[Stored data]
(* ===== verification/_CoqProject ===== *)
-Q . S2P
Prelude.v
CString.v
Layout.v
LayoutFacts.v
LayoutProps.v
LayoutSet.v
LayoutSetProps.v
LayoutCustom.v
LayoutCustomProps.v
Utf8.v
Utf8Props.v
CellCodec.v
Locale.v
Paste.v
PasteProps.v
KeyString.v
KeyStringProps.v
Base64.v
Hyperlinks.v
HyperlinksProps.v
Utf8Combined.v
Grid.v
Colour.v
Environ.v
CmdLex.v
CmdLexFacts.v
Arguments.v
CmdEscape.v
CmdTable.v
Cmd.v
CmdParse.v
CmdPrint.v
CmdGrammar.v
CmdArgs.v
CmdProps.v
CmdTotal.v
Style.v
GridFacts.v
ColourProps.v
StyleProps.v
GridProps.v
Reflow.v
Screen.v
ScreenInfo.v
InputKeys.v
TtyKeys.v
TtyKeysProps.v
GridString.v
GridReader.v
GridReaderProps.v
ScreenWrite.v
InputTable.v
Input.v
InputOsc.v
InputParse.v
GridSafe.v
ScreenSafe.v
ScreenWriteSafe.v
InputSafe.v
InputParseSafe.v
InputMachine.v
GridStringFacts.v
InputProps.v
ScreenProps.v
TextProps.v
GridStringProps.v
History.v
HistoryProps.v
Winlink.v
World.v
Session.v
SessionFacts.v
Window.v
CmdQueue.v
CmdQueueProps.v
Server.v
Recovery.v
RecoveryCmd.v
RecoveryFacts.v
RecoveryProps.v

**Exercise**
All lines from the one with "GridStringFacts.v" to the end of the entries above are to be written out exactly, the first and last included.

**Response for this exercise**
GridStringFacts.v
InputProps.v
ScreenProps.v
TextProps.v
GridStringProps.v
History.v
HistoryProps.v
Winlink.v
World.v
Session.v
SessionFacts.v
Window.v
CmdQueue.v
CmdQueueProps.v
Server.v
Recovery.v
RecoveryCmd.v
RecoveryFacts.v
RecoveryProps.v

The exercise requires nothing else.